Among the records that follow, find the line with "of_Z := IZR;" and the line with "nx) * width;". Set down those lines and all lines between them exactly, without adding anything.

DATA RECORDS:
════════════════
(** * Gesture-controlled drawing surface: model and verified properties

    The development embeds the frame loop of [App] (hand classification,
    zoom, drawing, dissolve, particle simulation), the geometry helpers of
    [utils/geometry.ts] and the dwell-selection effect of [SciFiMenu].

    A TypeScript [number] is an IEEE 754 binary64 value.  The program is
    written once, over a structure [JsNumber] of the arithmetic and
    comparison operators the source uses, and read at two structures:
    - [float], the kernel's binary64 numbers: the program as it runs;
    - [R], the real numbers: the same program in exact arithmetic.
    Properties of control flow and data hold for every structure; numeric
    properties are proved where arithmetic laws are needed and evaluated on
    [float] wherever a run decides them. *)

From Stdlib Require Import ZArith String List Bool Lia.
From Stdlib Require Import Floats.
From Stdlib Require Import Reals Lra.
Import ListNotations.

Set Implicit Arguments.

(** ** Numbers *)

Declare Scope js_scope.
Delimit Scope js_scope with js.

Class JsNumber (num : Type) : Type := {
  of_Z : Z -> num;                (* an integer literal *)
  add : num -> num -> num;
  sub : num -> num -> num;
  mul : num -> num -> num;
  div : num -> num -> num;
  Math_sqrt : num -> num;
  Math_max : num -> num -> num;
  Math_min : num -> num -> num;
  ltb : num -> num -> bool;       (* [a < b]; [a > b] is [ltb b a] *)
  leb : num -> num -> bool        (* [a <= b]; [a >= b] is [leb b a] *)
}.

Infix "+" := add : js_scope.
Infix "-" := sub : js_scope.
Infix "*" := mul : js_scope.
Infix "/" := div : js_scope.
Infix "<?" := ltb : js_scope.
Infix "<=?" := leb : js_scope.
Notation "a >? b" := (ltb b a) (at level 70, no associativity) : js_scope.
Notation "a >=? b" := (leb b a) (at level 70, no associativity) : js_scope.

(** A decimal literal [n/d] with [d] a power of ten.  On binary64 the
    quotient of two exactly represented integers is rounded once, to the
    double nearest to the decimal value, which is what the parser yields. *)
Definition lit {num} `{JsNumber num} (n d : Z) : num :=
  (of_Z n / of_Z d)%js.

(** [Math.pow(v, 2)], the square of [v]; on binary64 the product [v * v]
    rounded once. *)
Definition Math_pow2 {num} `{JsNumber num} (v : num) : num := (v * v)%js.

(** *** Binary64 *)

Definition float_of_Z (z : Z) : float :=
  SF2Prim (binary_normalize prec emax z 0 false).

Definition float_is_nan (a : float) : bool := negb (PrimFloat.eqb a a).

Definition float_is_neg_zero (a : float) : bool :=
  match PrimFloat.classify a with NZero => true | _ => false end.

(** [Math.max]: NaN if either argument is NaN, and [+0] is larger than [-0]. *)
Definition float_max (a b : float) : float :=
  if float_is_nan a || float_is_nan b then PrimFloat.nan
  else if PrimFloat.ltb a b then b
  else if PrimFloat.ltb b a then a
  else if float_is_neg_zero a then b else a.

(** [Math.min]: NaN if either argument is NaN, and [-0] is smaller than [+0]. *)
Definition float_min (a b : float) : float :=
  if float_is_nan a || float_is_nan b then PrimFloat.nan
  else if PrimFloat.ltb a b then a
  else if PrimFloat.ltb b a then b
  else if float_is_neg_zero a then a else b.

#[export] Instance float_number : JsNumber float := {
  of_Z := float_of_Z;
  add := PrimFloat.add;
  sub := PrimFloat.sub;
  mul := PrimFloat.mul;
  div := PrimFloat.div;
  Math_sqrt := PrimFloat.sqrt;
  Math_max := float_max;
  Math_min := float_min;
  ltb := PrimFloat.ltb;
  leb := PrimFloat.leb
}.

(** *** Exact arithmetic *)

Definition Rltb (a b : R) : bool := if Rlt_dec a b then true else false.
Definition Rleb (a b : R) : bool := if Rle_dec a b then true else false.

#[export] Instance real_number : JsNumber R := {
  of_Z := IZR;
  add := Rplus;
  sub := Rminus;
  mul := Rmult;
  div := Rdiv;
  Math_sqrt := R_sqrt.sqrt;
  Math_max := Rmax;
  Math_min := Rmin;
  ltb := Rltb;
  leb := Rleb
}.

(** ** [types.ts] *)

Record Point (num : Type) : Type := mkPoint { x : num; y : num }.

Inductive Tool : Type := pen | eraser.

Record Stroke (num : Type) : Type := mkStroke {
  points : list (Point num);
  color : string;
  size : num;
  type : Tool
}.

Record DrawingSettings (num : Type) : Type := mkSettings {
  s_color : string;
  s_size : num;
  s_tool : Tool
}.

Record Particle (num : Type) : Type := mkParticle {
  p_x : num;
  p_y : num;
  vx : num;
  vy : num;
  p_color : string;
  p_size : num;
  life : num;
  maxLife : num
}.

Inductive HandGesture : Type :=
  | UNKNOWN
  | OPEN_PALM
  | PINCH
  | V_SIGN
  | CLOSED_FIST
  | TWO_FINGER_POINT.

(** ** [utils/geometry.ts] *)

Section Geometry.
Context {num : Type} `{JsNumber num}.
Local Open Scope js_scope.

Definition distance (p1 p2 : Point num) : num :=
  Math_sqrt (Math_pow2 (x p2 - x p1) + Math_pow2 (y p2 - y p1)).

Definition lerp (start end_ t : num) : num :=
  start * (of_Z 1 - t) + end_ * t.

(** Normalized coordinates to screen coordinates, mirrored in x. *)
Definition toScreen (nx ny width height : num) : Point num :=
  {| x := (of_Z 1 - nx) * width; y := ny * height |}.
════════════════
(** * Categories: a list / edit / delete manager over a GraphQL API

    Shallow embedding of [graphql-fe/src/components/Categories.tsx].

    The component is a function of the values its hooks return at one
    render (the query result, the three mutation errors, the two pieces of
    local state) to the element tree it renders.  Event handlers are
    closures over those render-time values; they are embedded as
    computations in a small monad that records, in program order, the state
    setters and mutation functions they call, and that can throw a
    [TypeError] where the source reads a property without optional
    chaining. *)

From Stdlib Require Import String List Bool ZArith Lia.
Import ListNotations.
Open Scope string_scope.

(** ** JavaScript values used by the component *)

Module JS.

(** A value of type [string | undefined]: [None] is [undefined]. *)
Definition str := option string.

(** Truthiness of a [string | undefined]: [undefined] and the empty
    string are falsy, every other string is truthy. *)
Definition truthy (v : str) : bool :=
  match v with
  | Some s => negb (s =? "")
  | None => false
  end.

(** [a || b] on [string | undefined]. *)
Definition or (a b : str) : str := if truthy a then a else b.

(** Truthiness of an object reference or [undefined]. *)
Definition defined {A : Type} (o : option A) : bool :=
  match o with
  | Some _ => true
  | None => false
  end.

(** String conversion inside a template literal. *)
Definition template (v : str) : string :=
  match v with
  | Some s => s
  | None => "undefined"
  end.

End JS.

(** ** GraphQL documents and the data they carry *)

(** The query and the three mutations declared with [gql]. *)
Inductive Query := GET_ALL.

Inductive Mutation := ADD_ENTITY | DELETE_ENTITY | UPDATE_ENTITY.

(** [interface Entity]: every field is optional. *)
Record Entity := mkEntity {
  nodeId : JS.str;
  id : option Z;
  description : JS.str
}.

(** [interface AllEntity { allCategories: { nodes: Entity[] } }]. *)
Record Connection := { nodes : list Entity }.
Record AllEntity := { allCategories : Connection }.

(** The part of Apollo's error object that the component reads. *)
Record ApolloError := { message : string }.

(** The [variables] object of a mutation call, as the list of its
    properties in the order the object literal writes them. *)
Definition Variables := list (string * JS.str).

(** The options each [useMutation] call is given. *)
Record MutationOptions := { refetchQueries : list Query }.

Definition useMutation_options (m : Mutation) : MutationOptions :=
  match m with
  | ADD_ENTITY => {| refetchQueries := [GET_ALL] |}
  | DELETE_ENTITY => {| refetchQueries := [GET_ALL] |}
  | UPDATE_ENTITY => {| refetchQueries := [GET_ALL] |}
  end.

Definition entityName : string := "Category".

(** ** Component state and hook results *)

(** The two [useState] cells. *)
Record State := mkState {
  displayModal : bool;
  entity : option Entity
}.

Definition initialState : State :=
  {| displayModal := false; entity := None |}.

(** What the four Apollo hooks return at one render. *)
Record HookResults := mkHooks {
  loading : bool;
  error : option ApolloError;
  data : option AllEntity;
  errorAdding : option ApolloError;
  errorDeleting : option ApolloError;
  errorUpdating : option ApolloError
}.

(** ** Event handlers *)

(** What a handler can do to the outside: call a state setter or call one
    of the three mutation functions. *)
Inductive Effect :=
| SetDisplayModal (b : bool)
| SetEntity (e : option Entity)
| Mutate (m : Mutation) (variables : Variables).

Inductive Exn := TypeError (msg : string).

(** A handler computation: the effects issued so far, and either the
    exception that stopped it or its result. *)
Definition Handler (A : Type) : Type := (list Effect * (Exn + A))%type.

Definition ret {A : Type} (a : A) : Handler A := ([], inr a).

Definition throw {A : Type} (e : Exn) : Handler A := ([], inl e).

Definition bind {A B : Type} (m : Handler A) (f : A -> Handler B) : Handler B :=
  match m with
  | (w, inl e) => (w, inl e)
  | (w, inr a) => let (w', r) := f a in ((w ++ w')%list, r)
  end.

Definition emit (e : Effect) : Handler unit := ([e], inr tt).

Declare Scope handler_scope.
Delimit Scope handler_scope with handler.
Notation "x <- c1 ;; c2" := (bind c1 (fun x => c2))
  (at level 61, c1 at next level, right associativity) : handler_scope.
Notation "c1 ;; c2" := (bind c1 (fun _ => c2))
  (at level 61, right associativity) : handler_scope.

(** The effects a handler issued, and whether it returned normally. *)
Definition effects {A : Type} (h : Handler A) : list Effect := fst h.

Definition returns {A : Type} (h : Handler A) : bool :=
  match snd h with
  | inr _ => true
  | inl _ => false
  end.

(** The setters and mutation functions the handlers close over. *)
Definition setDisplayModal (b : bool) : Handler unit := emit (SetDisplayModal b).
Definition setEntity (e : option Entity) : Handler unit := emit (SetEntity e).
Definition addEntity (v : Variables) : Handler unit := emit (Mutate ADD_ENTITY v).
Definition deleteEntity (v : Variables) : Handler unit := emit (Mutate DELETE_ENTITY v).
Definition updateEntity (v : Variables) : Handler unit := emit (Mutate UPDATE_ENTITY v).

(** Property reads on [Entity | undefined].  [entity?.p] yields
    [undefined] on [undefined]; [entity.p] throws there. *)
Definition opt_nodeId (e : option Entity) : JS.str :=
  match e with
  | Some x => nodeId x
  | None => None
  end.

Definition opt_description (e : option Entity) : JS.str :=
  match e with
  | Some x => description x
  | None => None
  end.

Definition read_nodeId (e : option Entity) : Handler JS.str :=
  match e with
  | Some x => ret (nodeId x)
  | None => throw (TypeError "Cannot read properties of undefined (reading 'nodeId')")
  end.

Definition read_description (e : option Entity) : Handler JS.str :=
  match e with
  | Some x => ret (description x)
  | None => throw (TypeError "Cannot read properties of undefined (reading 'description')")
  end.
════════════════
EXPECTED ANSWER:
  of_Z := IZR;
  add := Rplus;
  sub := Rminus;
  mul := Rmult;
  div := Rdiv;
  Math_sqrt := R_sqrt.sqrt;
  Math_max := Rmax;
  Math_min := Rmin;
  ltb := Rltb;
  leb := Rleb
}.

(** ** [types.ts] *)

Record Point (num : Type) : Type := mkPoint { x : num; y : num }.

Inductive Tool : Type := pen | eraser.

Record Stroke (num : Type) : Type := mkStroke {
  points : list (Point num);
  color : string;
  size : num;
  type : Tool
}.

Record DrawingSettings (num : Type) : Type := mkSettings {
  s_color : string;
  s_size : num;
  s_tool : Tool
}.

Record Particle (num : Type) : Type := mkParticle {
  p_x : num;
  p_y : num;
  vx : num;
  vy : num;
  p_color : string;
  p_size : num;
  life : num;
  maxLife : num
}.

Inductive HandGesture : Type :=
  | UNKNOWN
  | OPEN_PALM
  | PINCH
  | V_SIGN
  | CLOSED_FIST
  | TWO_FINGER_POINT.

(** ** [utils/geometry.ts] *)

Section Geometry.
Context {num : Type} `{JsNumber num}.
Local Open Scope js_scope.

Definition distance (p1 p2 : Point num) : num :=
  Math_sqrt (Math_pow2 (x p2 - x p1) + Math_pow2 (y p2 - y p1)).

Definition lerp (start end_ t : num) : num :=
  start * (of_Z 1 - t) + end_ * t.

(** Normalized coordinates to screen coordinates, mirrored in x. *)
Definition toScreen (nx ny width height : num) : Point num :=
  {| x := (of_Z 1 - nx) * width; y := ny * height |}.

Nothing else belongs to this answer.